(ENTRIES PROVIDED)
--------

(* ===== verification/Prelude.v ===== *)
(** * A verified model of the Go module github.com/NyeKo-ItL/jwt

    The module signs, parses, encrypts and decrypts JSON Web Tokens, keeps and
    fetches the keys for it, remembers revoked identifiers and guards HTTP
    handlers.  This library translates its Go code, function by function, into
    executable definitions and proves what they promise.  Paths below are under
    src/.

    ** The parts of the program, and the files that model them

    - Foundations.  Prelude (bytes, results, tactics, hints, shared lemmas),
      Errors (errors.go, internal/errors: sentinels and errors.Is), GoLib and
      GoStr (the functions of strings, bytes, strconv the code calls), SortedMap
      (the order of strings, slices.Sort, maps in key order), Utf8, Float
      (strconv and float64), B64 (internal/b64), Json, RawJson and StrictJson
      (encoding/json/v2 as the code configures it; strictjson.go), Lenient
      (encoding/json's own decoder).
    - Keys.  Alg (internal/alg, alg.go: algorithms, signers, verifiers), Key
      (key.go: the JWK, its JSON form and rules, verifierForAlg), Thumbprint
      (thumbprint.go), KeyParse (internal/keyparse, internal/bytes: OpenSSH and
      raw keys), KeySet (keyset.go, keyprovider.go, over values), Slices and
      Sharing (the same with slices that share arrays: what a caller can write to).
    - Tokens.  Dates and Claims (claims.go, header.go), Options and Jws (jwt.go: options,
      Sign, Parse, ParseInsecure and the verification they share), Profiles and
      IdTokens (idtoken.go, atclaims.go: the validators; the claim structs as
      JSON), Login (Parse into such a struct, then its checks), Cmw (cmw.go), AesKw, JweAlg and Jwe
      (jwe.go, jwe_direct.go, jwe_aeskw.go, jwe_rsa.go, jwe_ecdh.go), Nested (a
      signed token inside an encrypted one).
    - Services.  Heap and Revoke (revoke.go), HttpAuth (httpauth.go), Opaque
      (opaque.go, rotation.go), CacheControl, Fetch and Fetcher (keyfetch.go: the
      caching rules, the HTTP side, the concurrent KeyFetcher).
    - Around the module.  JwtTest (jwttest/jwttest.go), Rotation
      (the rotator of examples/refresh_rotation), ExampleStructs and Examples
      (the five mains under examples/ and the structs they declare), Standards, Watch and Outage
      (.github/standards: diff.go, watch.go, main.go).
    - Witness applies the theorems that have hypotheses to concrete inputs.

    They meet as the code's packages do.  Jws looks a key up through a
    [KeyProvider], which KeySet, Fetcher and JwtTest implement, asks Key for the
    verifier of a key, and hands the payload to Claims; HttpAuth, Cmw and Jwe
    call [parseVerified] of Jws, the fetcher calls [parseKeySet] of KeySet.  The
    claim structs promise each other their member names and that they are read
    back ([Flat], [FlatLaws], [Embeds] in IdTokens); Login, Nested and Examples
    are proved against that interface.

    ** How state and effects are written

    A Go string or byte slice is [bytes] (in Sharing a slice is a view of an
    array that others may see); a fallible function returns [res], with
    an error as the list of the sentinels it wraps.  Structs are records, closed
    interfaces are inductive types.  A method of a mutable object takes its state
    and returns it; what happens under one lock is one step.  Jws and Jwe return
    the list of the callbacks they make beside the result, a main what it
    prints.  KeyFetcher is a step
    relation over flights and calls, with the clock of the run time that its
    deadlines count on, the revocation store and the key set are
    histories of calls compared with a simpler object, and a standards run is a
    fold over the goroutines in the order they finish.  Clocks, networks and
    the order in which a map is ranged over are arguments, quantified in the
    theorems.  Integers that can wrap are written with their wrap-around
    ([wrap64], the generation counter modulo 2^64, durations).

    ** What the theorems show

    - Tokens: exactly which tokens [parseVerified] accepts, exactly which
      callbacks it consults and in what order, that "none" is never accepted, that a verifier is
      only built for a key and algorithm that belong together, which claims pass,
      and that what Sign produces Parse reads back; the claims a caller reads in
      its struct are the ones that were validated, and an ID token that passes is
      meant for the client (Alg, Key, Jws, StrictJson, Profiles, Login).
    - Encoding: canonical base64url, the JSON printer and parser are inverse,
      JWKs, key sets, claims, the token structs of every provider, wrappers and
      signed wrappers round-trip, the input of a thumbprint is
      the canonical text, octet by octet, for printable names of curves (B64,
      Json, Key, KeySet, Claims, IdTokens, Thumbprint, Cmw).  What a struct comes
      back as is stated with its losses: a date is read back to within 15.26
      microseconds, to itself when it is whole, and never leaves the years 1 to
      9999 (Dates), and an empty audience comes back absent.
    - Keys: the key set refines an ordered list with unique kids, no write of a
      caller to memory reaches a key that a set or provider holds, exactly
      which documents are read as a JWK Set and which key or diagnostic each
      element gives, exactly which OpenSSH blobs are read (KeySet, Sharing,
      KeyParse).
    - Fetching: every request, redirects included, is admitted by the URL policy;
      redirects are bounded; at most one flight, rate limits, where a returned key
      comes from and for how long, and that every call returns within the timeout
      of a fetch though the network never answers (Fetch, Fetcher).
    - Services: the revocation store refines a map of expiry times, never loses a
      live revocation, and its heap is bounded by the most identifiers it ever
      held; middleware only lets verified requests through and writes challenges
      that read back as the attributes that were meant, whatever goes into them;
      refresh-token rotation accepts only the live token, never one that was
      rotated away, and burns a family on reuse (Revoke, HttpAuth, Rotation).
    - Encryption: JWE round-trips for all key-management families, exactly what
      decrypts, key wrap is inverted, nested tokens need both layers, and what is
      signed and encrypted is read back (AesKw, JweAlg, Jwe, Nested).
    - Around: the fakes answer as the real implementations and pass the
      conformance suites; the standards watch is silent exactly when nothing has
      changed and never takes an outage for a change; every example prints what it
      means to, for any clock within the life of its token (JwtTest, Standards,
      Outage, Examples).

    ** Fuel

    Recursion that is not structural has fuel with a proof that it is enough or
    bounds what is modelled: the JSON parser has twice the length of its input
    plus two ([parse_total]; RawJson the same, [raw_array_total]; Lenient,
    [lparse_total]); the heap loops
    and the sweep of expired revocations have the length of the heap
    ([heap_correct], [removeExpired_loop_spec]); trimming white space has the
    length of the text; a numbered registry key has the size of the map
    ([fresh_key_new]).  The number of requests a download can make before its
    deadline is an argument of Fetch (in Fetcher a network has answered when one
    more exchange would not change the download, [download_answered]); ten are enough without a redirect policy
    of the caller ([redirects_bounded]).

    ** Parameters

    Code that is not under src/ is a class with, where a theorem needs it, a
    class of its documented laws: [Crypto] with [CryptoLaws] (the crypto packages), [AES] with
    [AESLaws], [JweCrypto], [Entropy] with [JweLaws] (GCM, OAEP, ECDH,
    crypto/rand), [HashRegistry] (which hashes are linked), [Unicode] (lower case
    beyond ASCII), [Strconv] and [Unquoter] (quoting and unquoting beyond plain
    text), [URL] and [NetURL] with [NetURLLaws] (net/url), [Mime] (parameters of a
    media type), [X509] (DER), in Examples the sizes of digests and keys and that
    generated keys sign, [Decoders] (encoding/xml and the
    texts of the errors of encoding/json), [MapRange] (the order of a range).
    Witness instantiates each of them and proves the laws of its instances.

    ** Not modelled

    The text of error messages (except in the standards watch, which prints
    it); constant-time comparison, which is equality as a function; which of
    several errors of one JSON object is reported; the transport under net/http;
    the monotonic reading that a [time.Time] may carry, so that a [Time] is its
    wall-clock nanoseconds (the timers of Fetcher have a clock of their own); the
    JSON of the standards baseline, whose reading is a parameter of Outage and is
    taken to give back the snapshot that was written; command-line flags; doc.go,
    which holds no code. *)

From Stdlib Require Export ZArith Lia Strings.Byte.
From stdpp Require Export base tactics decidable gmap strings list numbers.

--------

An exact copy of all the records is what is needed here.

(* ===== verification/Prelude.v ===== *)
(** * A verified model of the Go module github.com/NyeKo-ItL/jwt

    The module signs, parses, encrypts and decrypts JSON Web Tokens, keeps and
    fetches the keys for it, remembers revoked identifiers and guards HTTP
    handlers.  This library translates its Go code, function by function, into
    executable definitions and proves what they promise.  Paths below are under
    src/.

    ** The parts of the program, and the files that model them

    - Foundations.  Prelude (bytes, results, tactics, hints, shared lemmas),
      Errors (errors.go, internal/errors: sentinels and errors.Is), GoLib and
      GoStr (the functions of strings, bytes, strconv the code calls), SortedMap
      (the order of strings, slices.Sort, maps in key order), Utf8, Float
      (strconv and float64), B64 (internal/b64), Json, RawJson and StrictJson
      (encoding/json/v2 as the code configures it; strictjson.go), Lenient
      (encoding/json's own decoder).
    - Keys.  Alg (internal/alg, alg.go: algorithms, signers, verifiers), Key
      (key.go: the JWK, its JSON form and rules, verifierForAlg), Thumbprint
      (thumbprint.go), KeyParse (internal/keyparse, internal/bytes: OpenSSH and
      raw keys), KeySet (keyset.go, keyprovider.go, over values), Slices and
      Sharing (the same with slices that share arrays: what a caller can write to).
    - Tokens.  Dates and Claims (claims.go, header.go), Options and Jws (jwt.go: options,
      Sign, Parse, ParseInsecure and the verification they share), Profiles and
      IdTokens (idtoken.go, atclaims.go: the validators; the claim structs as
      JSON), Login (Parse into such a struct, then its checks), Cmw (cmw.go), AesKw, JweAlg and Jwe
      (jwe.go, jwe_direct.go, jwe_aeskw.go, jwe_rsa.go, jwe_ecdh.go), Nested (a
      signed token inside an encrypted one).
    - Services.  Heap and Revoke (revoke.go), HttpAuth (httpauth.go), Opaque
      (opaque.go, rotation.go), CacheControl, Fetch and Fetcher (keyfetch.go: the
      caching rules, the HTTP side, the concurrent KeyFetcher).
    - Around the module.  JwtTest (jwttest/jwttest.go), Rotation
      (the rotator of examples/refresh_rotation), ExampleStructs and Examples
      (the five mains under examples/ and the structs they declare), Standards, Watch and Outage
      (.github/standards: diff.go, watch.go, main.go).
    - Witness applies the theorems that have hypotheses to concrete inputs.

    They meet as the code's packages do.  Jws looks a key up through a
    [KeyProvider], which KeySet, Fetcher and JwtTest implement, asks Key for the
    verifier of a key, and hands the payload to Claims; HttpAuth, Cmw and Jwe
    call [parseVerified] of Jws, the fetcher calls [parseKeySet] of KeySet.  The
    claim structs promise each other their member names and that they are read
    back ([Flat], [FlatLaws], [Embeds] in IdTokens); Login, Nested and Examples
    are proved against that interface.

    ** How state and effects are written

    A Go string or byte slice is [bytes] (in Sharing a slice is a view of an
    array that others may see); a fallible function returns [res], with
    an error as the list of the sentinels it wraps.  Structs are records, closed
    interfaces are inductive types.  A method of a mutable object takes its state
    and returns it; what happens under one lock is one step.  Jws and Jwe return
    the list of the callbacks they make beside the result, a main what it
    prints.  KeyFetcher is a step
    relation over flights and calls, with the clock of the run time that its
    deadlines count on, the revocation store and the key set are
    histories of calls compared with a simpler object, and a standards run is a
    fold over the goroutines in the order they finish.  Clocks, networks and
    the order in which a map is ranged over are arguments, quantified in the
    theorems.  Integers that can wrap are written with their wrap-around
    ([wrap64], the generation counter modulo 2^64, durations).

    ** What the theorems show

    - Tokens: exactly which tokens [parseVerified] accepts, exactly which
      callbacks it consults and in what order, that "none" is never accepted, that a verifier is
      only built for a key and algorithm that belong together, which claims pass,
      and that what Sign produces Parse reads back; the claims a caller reads in
      its struct are the ones that were validated, and an ID token that passes is
      meant for the client (Alg, Key, Jws, StrictJson, Profiles, Login).
    - Encoding: canonical base64url, the JSON printer and parser are inverse,
      JWKs, key sets, claims, the token structs of every provider, wrappers and
      signed wrappers round-trip, the input of a thumbprint is
      the canonical text, octet by octet, for printable names of curves (B64,
      Json, Key, KeySet, Claims, IdTokens, Thumbprint, Cmw).  What a struct comes
      back as is stated with its losses: a date is read back to within 15.26
      microseconds, to itself when it is whole, and never leaves the years 1 to
      9999 (Dates), and an empty audience comes back absent.
    - Keys: the key set refines an ordered list with unique kids, no write of a
      caller to memory reaches a key that a set or provider holds, exactly
      which documents are read as a JWK Set and which key or diagnostic each
      element gives, exactly which OpenSSH blobs are read (KeySet, Sharing,
      KeyParse).
    - Fetching: every request, redirects included, is admitted by the URL policy;
      redirects are bounded; at most one flight, rate limits, where a returned key
      comes from and for how long, and that every call returns within the timeout
      of a fetch though the network never answers (Fetch, Fetcher).
    - Services: the revocation store refines a map of expiry times, never loses a
      live revocation, and its heap is bounded by the most identifiers it ever
      held; middleware only lets verified requests through and writes challenges
      that read back as the attributes that were meant, whatever goes into them;
      refresh-token rotation accepts only the live token, never one that was
      rotated away, and burns a family on reuse (Revoke, HttpAuth, Rotation).
    - Encryption: JWE round-trips for all key-management families, exactly what
      decrypts, key wrap is inverted, nested tokens need both layers, and what is
      signed and encrypted is read back (AesKw, JweAlg, Jwe, Nested).
    - Around: the fakes answer as the real implementations and pass the
      conformance suites; the standards watch is silent exactly when nothing has
      changed and never takes an outage for a change; every example prints what it
      means to, for any clock within the life of its token (JwtTest, Standards,
      Outage, Examples).

    ** Fuel

    Recursion that is not structural has fuel with a proof that it is enough or
    bounds what is modelled: the JSON parser has twice the length of its input
    plus two ([parse_total]; RawJson the same, [raw_array_total]; Lenient,
    [lparse_total]); the heap loops
    and the sweep of expired revocations have the length of the heap
    ([heap_correct], [removeExpired_loop_spec]); trimming white space has the
    length of the text; a numbered registry key has the size of the map
    ([fresh_key_new]).  The number of requests a download can make before its
    deadline is an argument of Fetch (in Fetcher a network has answered when one
    more exchange would not change the download, [download_answered]); ten are enough without a redirect policy
    of the caller ([redirects_bounded]).

    ** Parameters

    Code that is not under src/ is a class with, where a theorem needs it, a
    class of its documented laws: [Crypto] with [CryptoLaws] (the crypto packages), [AES] with
    [AESLaws], [JweCrypto], [Entropy] with [JweLaws] (GCM, OAEP, ECDH,
    crypto/rand), [HashRegistry] (which hashes are linked), [Unicode] (lower case
    beyond ASCII), [Strconv] and [Unquoter] (quoting and unquoting beyond plain
    text), [URL] and [NetURL] with [NetURLLaws] (net/url), [Mime] (parameters of a
    media type), [X509] (DER), in Examples the sizes of digests and keys and that
    generated keys sign, [Decoders] (encoding/xml and the
    texts of the errors of encoding/json), [MapRange] (the order of a range).
    Witness instantiates each of them and proves the laws of its instances.

    ** Not modelled

    The text of error messages (except in the standards watch, which prints
    it); constant-time comparison, which is equality as a function; which of
    several errors of one JSON object is reported; the transport under net/http;
    the monotonic reading that a [time.Time] may carry, so that a [Time] is its
    wall-clock nanoseconds (the timers of Fetcher have a clock of their own); the
    JSON of the standards baseline, whose reading is a parameter of Outage and is
    taken to give back the snapshot that was written; command-line flags; doc.go,
    which holds no code. *)

From Stdlib Require Export ZArith Lia Strings.Byte.
From stdpp Require Export base tactics decidable gmap strings list numbers.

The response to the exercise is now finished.